(* ===== verification/SlabInv.v ===== *)
(** * The slab allocator: rings, blocks and the invariant

    [B] says which blocks the tags describe, [F] which ring holds the free blocks of
    each size.  Blocks that are free but in no ring, as in the middle of an
    operation, are listed as loose. *)

From stdpp Require Import sorting.
From S2P Require Import Prelude FreeList FreeListAlloc SlabAlloc SlabBlocks.

(** ** Rings *)

Fixpoint chain (f : Z -> FreeBlock) (l : list Z) : Prop :=
  match l with
  | x :: ((y :: _) as t) => fb_next (f x) = y /\ fb_prev (f y) = x /\ chain f t
  | _ => True
  end.

Definition ring (f : Z -> FreeBlock) (l : list Z) : Prop :=
  match l with [] => True | h :: _ => chain f (l ++ [h]) end.

Lemma chain_cons f x y l : chain f (x :: y :: l) <-> fb_next (f x) = y /\ fb_prev (f y) = x /\ chain f (y :: l).
Proof. done. Qed.

Lemma chain_app f a x b : chain f (a ++ x :: b) <-> chain f (a ++ [x]) /\ chain f (x :: b).
Proof.
  induction a as [|y a IH]; [cbn; tauto|]. destruct a as [|z a].
  - cbn [app] in *. rewrite !chain_cons. cbn [chain]. tauto.
  - change ((y :: z :: a) ++ x :: b) with (y :: z :: (a ++ x :: b)). change ((y :: z :: a) ++ [x]) with (y :: z :: (a ++ [x])).
    rewrite !chain_cons. cbn [app] in IH. rewrite IH. tauto.
Qed.

Lemma ring_rot f x l : ring f (x :: l) <-> ring f (l ++ [x]).
Proof.
  destruct l as [|y l]; [done|]. unfold ring. cbn [app]. rewrite chain_cons.
  change (y :: (l ++ [x]) ++ [y]) with ((y :: l ++ [x]) ++ [y]).
  replace ((y :: l ++ [x]) ++ [y]) with ((y :: l) ++ x :: [y]) by (cbn; by rewrite <- app_assoc).
  rewrite (chain_app f (y :: l) x [y]). cbn [chain app]. tauto.
Qed.

Lemma ring_rotate f a b : ring f (a ++ b) <-> ring f (b ++ a).
Proof.
  revert b. induction a as [|x a IH]; intros b; [by rewrite app_nil_r|].
  cbn [app]. rewrite ring_rot, <- app_assoc, IH, <- app_assoc. done.
Qed.

(** Links that a chain does not use may change. *)
Lemma chain_mono f f' l : chain f l -> (forall y, y ∈ removelast l -> fb_next (f' y) = fb_next (f y)) ->
  (forall y, y ∈ tail l -> fb_prev (f' y) = fb_prev (f y)) -> chain f' l.
Proof.
  induction l as [|x [|y l] IH]; intros Hc Hn Hp; [done|done|]. rewrite chain_cons in *. destruct Hc as (H1 & H2 & H3).
  change (removelast (x :: y :: l)) with (x :: removelast (y :: l)) in Hn. change (tail (x :: y :: l)) with (y :: l) in Hp.
  rewrite Hn by apply list_elem_of_here. rewrite Hp by apply list_elem_of_here. split; [done|]. split; [done|]. apply IH; [done| |].
  - intros z Hz. apply Hn. by apply list_elem_of_further.
  - intros z Hz. apply Hp. by apply list_elem_of_further.
Qed.

(** The inner links of a chain from [h] to [z]. *)
Lemma chain_inner f f' h m z : NoDup (h :: m ++ [z]) -> chain f ((h :: m) ++ [z]) ->
  (forall y, y ∈ h :: m -> y <> z -> fb_next (f' y) = fb_next (f y)) ->
  (forall y, y ∈ m ++ [z] -> y <> h -> fb_prev (f' y) = fb_prev (f y)) -> chain f' ((h :: m) ++ [z]).
Proof.
  intros Hnd Hc Hn Hp. apply list.NoDup_cons in Hnd as [Hhm Hnd]. apply list.NoDup_app in Hnd as (_ & Hmz & _).
  apply (chain_mono f); [done| |].
  - rewrite removelast_last. intros y Hy. apply Hn; [done|]. intros ->. apply elem_of_cons in Hy as [->|Hy].
    + apply Hhm, elem_of_app. right. by apply list_elem_of_singleton.
    + apply (Hmz z Hy). by apply list_elem_of_singleton.
  - cbn [tail app]. intros y Hy. apply Hp; [done|]. by intros ->.
Qed.

(** The neighbours of the first element. *)
Lemma ring_ends f x l : ring f (x :: l) ->
  fb_next (f x) = default x (head l) /\ fb_prev (f x) = default x (list.last l).
Proof.
  intros Hr. split.
  - destruct l as [|y l]; cbn [ring app] in Hr; rewrite chain_cons in Hr; by destruct Hr.
  - destruct l as [|y l _] using rev_ind; [cbn in Hr; tauto|]. apply ring_rot in Hr. rewrite <- app_assoc in Hr.
    apply ring_rotate in Hr. cbn [app] in Hr. rewrite last_snoc. destruct Hr as (_ & H & _). done.
Qed.
Lemma remove_spec s B F loose e n : sinv s B F loose -> B e = Some (n, None) -> e ∉ loose ->
  exists s' F', remove_freelist_entry e s = Ok s' /\ sinv s' B F' (e :: loose) /\ keeps B s s'.
Proof.
  intros H He Hl. pose proof H as [Hb Hr]. unfold remove_freelist_entry.
  destruct (b_tags _ _ Hb _ _ _ He) as [Ht _]. cbn in Ht. change (block_after_size (bb s (bb_before e))) with (after s (e - 8)). rewrite Ht.
  assert (Hin : e ∈ F n) by (by apply (r_free _ _ _ _ Hr)). rewrite (r_map _ _ _ _ Hr).
  destruct (F n) as [|h l] eqn:Hk; [by apply elem_of_nil in Hin|]. cbn [head]. destruct (Z.eqb_spec h e) as [->|Ehe].
  - destruct (header_map s B F loose n e l H Hk) as [Hm1 Hm2]. cbv zeta in Hm1, Hm2.
    eexists _, _. split; [|exact (take_entry_spec s B F loose n e [] l _ H Hk Hm1 Hm2)]. by destruct (fb_next (blk s e) =? e).
  - apply elem_of_cons in Hin as [->|Hin]; [done|]. apply list_elem_of_split in Hin as (l1 & l2 & ->).
    eexists _, _. split; [|apply (take_entry_spec s B F loose n e (h :: l1) l2 (m_block_map s) H Hk)].
    + by destruct s.
    + apply (r_sorted _ _ _ _ Hr).
    + intros k'. destruct (Z.eqb_spec k' n) as [->|]; [|done]. by rewrite (r_map _ _ _ _ Hr), Hk.
Qed.

Lemma push_keeps s B F loose x n : sinv s B F loose -> B x = Some (n, None) -> keeps B s (push_freelist_entry x s).
Proof.
  intros H Hx. pose proof H as [Hb Hr]. pose proof (free_safe_start s B x n Hb Hx) as S0. unfold push_freelist_entry.
  destruct (bm_find _ (m_block_map s)) as [h|] eqn:E; [|auto with keeps].
  set (k := block_after_size _) in E. rewrite (r_map _ _ _ _ Hr) in E. apply head_Some_elem_of in E.
  destruct (ring_safe s B F loose k h H E) as (S1 & _ & S2). cbn [set_fb_prev set_fb_next set_blk set_block_map blk fb_prev fb_next m_block_map].
  rewrite !Z.eqb_refl. cbn [fb_prev fb_next]. apply keeps_prev; [|apply keeps_next; [|auto with keeps]].
  - by repeat match goal with |- context [?a =? ?b] => destruct (Z.eqb_spec a b); subst; cbn [fb_prev fb_next] end.
  - by repeat match goal with |- context [?a =? ?b] => destruct (Z.eqb_spec a b); subst; cbn [fb_prev fb_next] end.
Qed.

Lemma push_spec s B F loose loose' x n : sinv s B F loose -> x ∈ loose -> B x = Some (n, None) ->
  (forall y, y ∈ loose' <-> y ∈ loose /\ y <> x) ->
  exists F', sinv (push_freelist_entry x s) B F' loose' /\ keeps B s (push_freelist_entry x s).
Proof.
  intros H Hx Hn Hl. pose proof (push_keeps s B F loose x n H Hn) as E3. destruct H as [Hb Hr]. destruct (b_tags _ _ Hb _ _ _ Hn) as [Ht _]. cbn in Ht.
  assert (E : m_slabs (push_freelist_entry x s) = m_slabs s /\ bb (push_freelist_entry x s) = bb s)
    by (unfold push_freelist_entry; by destruct (bm_find _ _)).
  destruct E as (E1 & E2). eexists. split; [|done]. split; [apply (binv_ext s); [done|done|apply E3|done]|].
  by apply (rinv_push s B F loose loose' n x).
Qed.

(** ** Tags *)

Lemma mark_allocated_spec s B F loose loose' x n r : sinv s B F loose -> x ∈ loose -> B x = Some (n, None) ->
  fix_size r <= n <= fix_size r + 32 -> (forall y, y ∈ loose' <-> y ∈ loose /\ y <> x) ->
  exists s', mark_allocated x s = Ok s' /\ sinv s' (put_block x (Some (n, Some r)) B) F loose' /\ keeps B s s' /\ blk s' = blk s.
Proof.
  intros [Hb Hr] Hx Hn Hreq Hl. destruct (b_tags _ _ Hb _ _ _ Hn) as [Ht1 Ht2]. cbn in Ht1, Ht2.
  destruct (b_size _ _ Hb _ _ _ Hn) as [Hn24 _]. unfold sizeof_FreeBlock in Hn24.
  unfold mark_allocated, bb_after. change (block_after_size (bb s (bb_before x))) with (after s (x - 8)). rewrite Ht1.
  rewrite (proj2 (Z.ltb_lt 0 n)) by lia. cbn [check mbind result_bind].
  set (s1 := set_after (bb_before x) (0 - n) s).
  assert (E1 : block_before_size (bb s1 (x + n)) = n).
  { unfold s1, set_after. cbn. unfold before in Ht2. by destruct (x + n =? bb_before x) eqn:E; [apply Z.eqb_eq in E as <-|]. }
  rewrite E1, (proj2 (Z.ltb_lt 0 n)) by lia. cbn [check mbind result_bind]. eexists. split; [reflexivity|].
  destruct (tag_safe s B x n None Hb Hn) as [T1 T2].
  split; [|split; [apply keeps_before; [exact T2|]; apply keeps_after; [exact T1|]; apply keeps_refl|done]]. split.
  - apply (retag Hb) with (u := None); try done.
    + intros a. unfold after, s1, set_before, set_after, bb_before, sizeof_BetweenBlocks. cbn.
      destruct (Z.eqb_spec a (x + n)) as [->|]; cbn; destruct (Z.eqb_spec (x + n) (x - 8)); try lia; by destruct (a =? x - 8).
    + intros a. unfold before, s1, set_before, set_after, bb_before, sizeof_BetweenBlocks. cbn.
      destruct (Z.eqb_spec a (x + n)) as [->|]; cbn; [lia|]. by destruct (Z.eqb_spec a (x - 8)) as [->|].
    + by intros r' [= <-].
  - apply (rinv_blocks s _ B _ F loose); try done.
    + intros k y. rewrite Hl. unfold put_block. destruct (Z.eqb_spec y x) as [->|]; [|tauto]. split; [by intros [[=] _]|tauto].
    + intros y k. unfold put_block. destruct (Z.eqb_spec y x) as [->|]; [by intros [=]|]. intros Hy. by apply (r_ref _ _ _ _ Hr y k).
Qed.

- [ACTION ITEM] All that belongs in the answer is the run of lines above from the line containing "- cbn [tail" through the line containing "intros Hr. split.", exactly as written.

- [WRITTEN RESPONSE]
  - cbn [tail app]. intros y Hy. apply Hp; [done|]. by intros ->.
Qed.

(** The neighbours of the first element. *)
Lemma ring_ends f x l : ring f (x :: l) ->
  fb_next (f x) = default x (head l) /\ fb_prev (f x) = default x (list.last l).
Proof.
  intros Hr. split.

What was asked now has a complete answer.